Alguns locais – o estádio do Torino, a sacada do apartamento, a piscina – reaparecem de quando em quando, ressignificados a cada contexto. O demônio Belfagor (presente na literatura de Maquiavel, na ópera de Respighi e na telessérie com Juliette Gréco) e a frase “fai bei sogni” (tenha bons sonhos) vão mudando de sentido ao longo da narrativa.

Se o viés é subjetivo, nem por isso a inquietação política do diretor está ausente. A certa altura, Massimo, trabalhando como correspondente de guerra numa cidade destruída por bombardeios, entra com o fotógrafo numa casa em cujo quintal dos fundos jaz numa poça de sangue uma mulher morta. Pela porta aberta de um quarto vê-se um menino entretido em seu game no celular. O fotógrafo ergue o menino com cadeira e tudo e posta-o diante da porta dos fundos, inserindo-o na foto da mulher morta. Massimo, por sua vez, fotografa a ação do fotógrafo. Essa cena breve e admirável, que joga o tempo todo com a ideia do enquadramento, do recorte, do que se mostra e o que se omite, diz muito sobre a ética das imagens e o espírito (e a carne) de nosso tempo. Atesta, de quebra, a maestria de Marco Bellocchio.

 

Elle

É provável que um dos grandes filmes da 40ª Mostra seja o novo do holandês Paul Verhoeven, Elle, rodado na França e protagonizado por Isabelle Huppert.
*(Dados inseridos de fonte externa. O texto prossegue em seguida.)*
(** ** Concrete runs on the sample runtime *)

(** C2, as stated, fails on
    [buffer(point, 2, quadsegs=[8, 16], cap_style="hexagon")]: one of the
    scalar-only parameters is an array, and yet the call does not fail with
    a [TypeError]: the style lookup comes first and raises [KeyError]. *)
Lemma buffer_array_and_unknown_style :
  np_isscalar (PyList [PyInt 8; PyInt 16]) = false /\
  buffer point_10_10 (scalar (float_of_Z 2)) (PyList [PyInt 8; PyInt 16])
    (PyStr (str "hexagon")) default_join_style default_mitre_limit
    default_single_sided
  = ([], Raise (KeyError (str "HEXAGON"))) /\
  ~ (exists msg,
        outcome
          (buffer point_10_10 (scalar (float_of_Z 2))
             (PyList [PyInt 8; PyInt 16]) (PyStr (str "hexagon"))
             default_join_style default_mitre_limit default_single_sided)
        = Raise (TypeError msg)).
Proof.
  split; [reflexivity|]. split; [reflexivity|].
  intros [msg E]. discriminate E.
Qed.

(** C5, as stated, fails on [buffer(point, 2, cap_style="hexagon")]: the
    [KeyError] carries "HEXAGON", the upper-cased string, not the value
    that was passed. *)
Lemma buffer_hexagon_reports_upper_case :
  unrecognized_cap (PyStr (str "hexagon")) = true /\
  buffer point_10_10 (scalar (float_of_Z 2)) default_quadsegs
    (PyStr (str "hexagon")) default_join_style default_mitre_limit
    default_single_sided
  = ([], Raise (KeyError (str "HEXAGON"))) /\
  outcome
    (buffer point_10_10 (scalar (float_of_Z 2)) default_quadsegs
       (PyStr (str "hexagon")) default_join_style default_mitre_limit
       default_single_sided)
  <> Raise (KeyError (str "hexagon")).
Proof.
  split; [reflexivity|]. split; [reflexivity|].
  intros E. discriminate E.
Qed.

Lemma buffer_scalar_only_enforced_witness :
  (offending_style default_cap_style (PyInt 2) = None /\
   np_isscalar an_array = false) /\
  exists name v,
    In (name, v)
      (scalar_only_params default_quadsegs default_cap_style (PyInt 2)
         an_array default_single_sided) /\
    np_isscalar v = false /\
    buffer line_10_20 (scalar (float_of_Z 2)) default_quadsegs
      default_cap_style (PyInt 2) an_array default_single_sided
    = ([], Raise (TypeError (name ++ " only accepts scalar values"))).
Proof.
  split; [split; reflexivity|].
  apply (buffer_scalar_only_enforced line_10_20 (scalar (float_of_Z 2))
           default_quadsegs default_cap_style (PyInt 2) an_array
           default_single_sided).
  - reflexivity.
  - right; right; right; left; reflexivity.
Defined.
Essa atriz monstruosa – em mais de um sentido – encarna uma empresária do ramo dos games violentos que sofre, já na primeira cena, um estupro brutal. Longe de ser uma mera vítima, entretanto, essa mulher vai revelar a cada sequência uma nova e insuspeitada faceta, desconcertando o espectador num filme que parece reinventar-se a cada momento. Cinema vibrante, substantivo, irrequieto, provocador, como costumam ser os melhores filmes do diretor. Voltaremos a ele oportunamente.

 

A garota desconhecida

Como no anterior Dois dias, uma noite, o novo filme dos irmãos Luc e Jean-Pierre Dardenne, A garota desconhecida, presente na 40ª Mostra, é centrado nas andanças obsessivas de uma mulher. No primeiro, tratava-se do périplo de uma operária para manter seu emprego. Aqui, uma médica (a extraordinária Adèle Haenel), obcecada pela morte violenta de uma moça que ela podia talvez ter salvado, busca de todas as maneiras descobrir ao menos o nome da desconhecida antes que seja enterrada como indigente.

Reencontramos aqui uma das marcas registrada dos cineastas, a câmera na mão que acompanha de perto os movimentos e reações da protagonista, levando-nos não propriamente a uma identificação, mas a uma adesão à personagem. O olhar secamente afetivo dirigido a personagens singulares, a recusa das muletas habituais do melodrama (não há música nenhuma, por exemplo), tudo isso continua na tela, mas em algum momento parece haver um afrouxamento do toque – ou antes, do torque – dos Dardenne, em que o seu humanismo se dilui em humanitarismo, algo que pode até ser bom na vida real, mas certamente não para a arte.